As noted in this press release, ISS has released the results of its annual policy survey (here’s the full summary of the results). Here’s a few highlights (and more from Ning’s blog):
1. Proxy access – Survey responses fell close to the ISS policy adopted last year as “large majorities” of investors believe ISS should issue negative recommendations if management adopts a higher-than-3% requirement – with 90% investors seeking negative recommendation if the threshold exceeds 5% or if the ownership requirement exceeds 3 years. Large majorities (ranging from 68-80%) believe negative recommendations are warranted if the aggregation limit is fewer than 20 shareholders – or if a cap on nominees is less than 20% of the existing board size.
2. Overboarding – For directors who are not CEOs at the company, 34% of investors believe that a 4-directorship limit is appropriate; 18% believe that 5 is acceptable, and 20% believe that 6 is fine (which is the status quo for ISS policy). 16% said “it depends/other” suggesting a 3-directorship limit – and 12% didn’t support any limit.

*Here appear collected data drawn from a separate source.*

Lemma reinterpretTensor_returns env src newArch newQuant newPath w f original :
  buffers w !! data src = Some original ->
  exists t w',
    reinterpretTensor env src newArch newQuant newPath w f = (inr t, (w', f)) /\
    shape t = shape src /\
    tensor_id t = "reinterpreted_" +:+ tensor_id src +:+ "_" +:+ string_of_N (Date_now env (ticks w)) /\
    architecture t = newArch /\ quantization t = newQuant /\
    data t = fresh (dom (buffers w)) /\
    (exists a, buffers w' !! data t = Some a /\ length (elems a) = length (elems original)) /\
    extends w w'.
Proof.
  intros Hlive. unfold reinterpretTensor.
  unfold mbind at 1, M_bind, bind. unfold buffer_of at 1. rewrite Hlive.
  assert (Hfresh : buffers w !! fresh (dom (buffers w)) = None).
  { apply not_elem_of_dom. apply is_fresh. }
  assert (Hext : forall a, extends w (mkWorld (<[fresh (dom (buffers w)) := a]> (buffers w))
                                       (arrays w) (S (ticks w)) (draws w))).
  { intros a. split; [|reflexivity]. intros l b Hl. cbn [buffers].
    rewrite lookup_insert_ne; [exact Hl|]. intros <-. rewrite Hfresh in Hl. discriminate. }
  destruct (Bits_eqb (bits newQuant) bits32 && negb (DType_eqb (dtype src) float32));
    [|destruct (Bits_eqb (bits newQuant) bits16 && negb (DType_eqb (dtype src) uint16));
      [destruct (DType_eqb (dtype src) float32)
      |destruct (Bits_eqb (bits newQuant) bits8 && negb (DType_eqb (dtype src) uint8));
        [destruct (DType_eqb (dtype src) float32)|]]];
    (eexists _, _; split; [reflexivity|]; cbn [shape tensor_id architecture quantization data];
     repeat split; try reflexivity; try apply Hext;
     eexists; split; [cbn [buffers]; apply lookup_insert_eq|];
     cbn [elems]; rewrite ?length_map; reflexivity).
Qed.

(** C7. With the source tensor's typed array in the heap, [remount] fails with
    [InvalidPathError] before touching anything when the path does not parse;
    otherwise it returns a tensor registered under the new path that carries
    the source's shape, has an id other than the source's, and refers to a
    typed array the call has allocated: its place held nothing before the
    call, differs from the source's, and holds after the call an array of as
    many elements as the source's; every typed array and plain array that
    existed before the call, the source tensor's among them, is as it was.
    (No statement of [remount] or [reinterpretTensor] assigns to a field of
    the source tensor, a record value here.) *)
Theorem remount_fresh_tensor env src newPath w f original :
  buffers w !! data src = Some original ->
  match parsePath newPath with
  | inl e =>
      e = InvalidPathError /\ remount env src newPath w f = (inl e, (w, f))
  | inr _ =>
      exists t w',
        remount env src newPath w f = (inr t, (w', set_mounted newPath t f)) /\
        shape t = shape src /\
        tensor_id t <> tensor_id src /\
        (data t ∉ dom (buffers w)) /\
        data t <> data src /\
        (exists a, buffers w' !! data t = Some a
                   /\ length (elems a) = length (elems original)) /\
        buffers w' !! data src = Some original /\
        (forall l a, buffers w !! l = Some a -> buffers w' !! l = Some a) /\
        arrays w' = arrays w
  end.
Proof.
  intros Hlive. unfold remount. unfold mbind at 1, M_bind, bind.
  destruct (parsePath newPath) as [e|intent] eqn:E.
  - split; [|reflexivity].
    unfold parsePath in E. destruct (_ <? _)%nat; [congruence|].
    destruct (match _ with [] => _ | _ => _ end) as [[? ?] ?]. discriminate.
  - cbv [lift_result mbind M_bind bind mret M_ret ret].
    destruct (reinterpretTensor_returns env src
                (collapseQuantumField intent (optimizeQuantization intent))
                (optimizeQuantization intent) newPath w f original Hlive)
      as (t & w' & Hr & Hshape & Hid & _ & _ & Hdata & Hnew & Hbuf & Harr).
    rewrite Hr. exists t, w'. split; [reflexivity|].
    split; [exact Hshape|]. split; [rewrite Hid; apply reinterpreted_id_differs|].
    assert (Hfresh : data t ∉ dom (buffers w)) by (rewrite Hdata; apply is_fresh).
    split; [exact Hfresh|]. split.
    { intros Hsame. apply Hfresh. rewrite Hsame. apply elem_of_dom. eauto. }
    split; [exact Hnew|].
    split; [apply Hbuf, Hlive|]. split; [exact Hbuf | exact Harr].
Qed.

For CEOs at the company, 48% of investors believe that 2 seats (including the CEO’s own company) is an appropriate limit, while 32% believe that 3 seats is fine (the status quo for ISS policy) – and 12% didn’t support any limit.
As we continue to post oodles of memos on the DOJ’s “Yates memo,” we get word from this Mintz Levin blog about some commentary from Assistant AG Leslie Caldwell that fleshes it out. Here’s an excerpt:
As recently reported in our Health Law & Policy Matters blog, a central tenet of the Yates memo is that in order to qualify for cooperation credit, a corporation must identify all individuals involved in the wrongdoing and provide all relevant evidence implicating those individuals to the government. AAG Caldwell explained “This means that companies seeking cooperation credit must affirmatively work to identify and discover relevant information about culpable individuals through independent, thorough investigations. Companies cannot just disclose facts relating to general corporate misconduct and withhold facts about the responsible individuals. And internal investigations cannot end with a conclusion of corporate liability, while stopping short of identifying those who committed the criminal conduct.“
Expanding upon DAG Yates’ remarks last week at NYU Law School, AAG Caldwell stated “We recognize, however, that a company cannot provide what it does not have. And we understand that some investigations – despite their thoroughness – will not bear fruit. Where a company truly is unable to identify the culpable individuals following an appropriately tailored and thorough investigation, but provides the government with the relevant facts and otherwise assists us in obtaining evidence, the company will be eligible for cooperation credit. We will make efforts to credit, not penalize, diligent investigations. On the flip side, we will carefully scrutinize and test a company’s claims that it could not identify or uncover evidence regarding the culpable individuals, particularly if we are able to do so ourselves.” AAG Caldwell also explicitly recognized that DOJ can sometimes obtain evidence that a corporation cannot.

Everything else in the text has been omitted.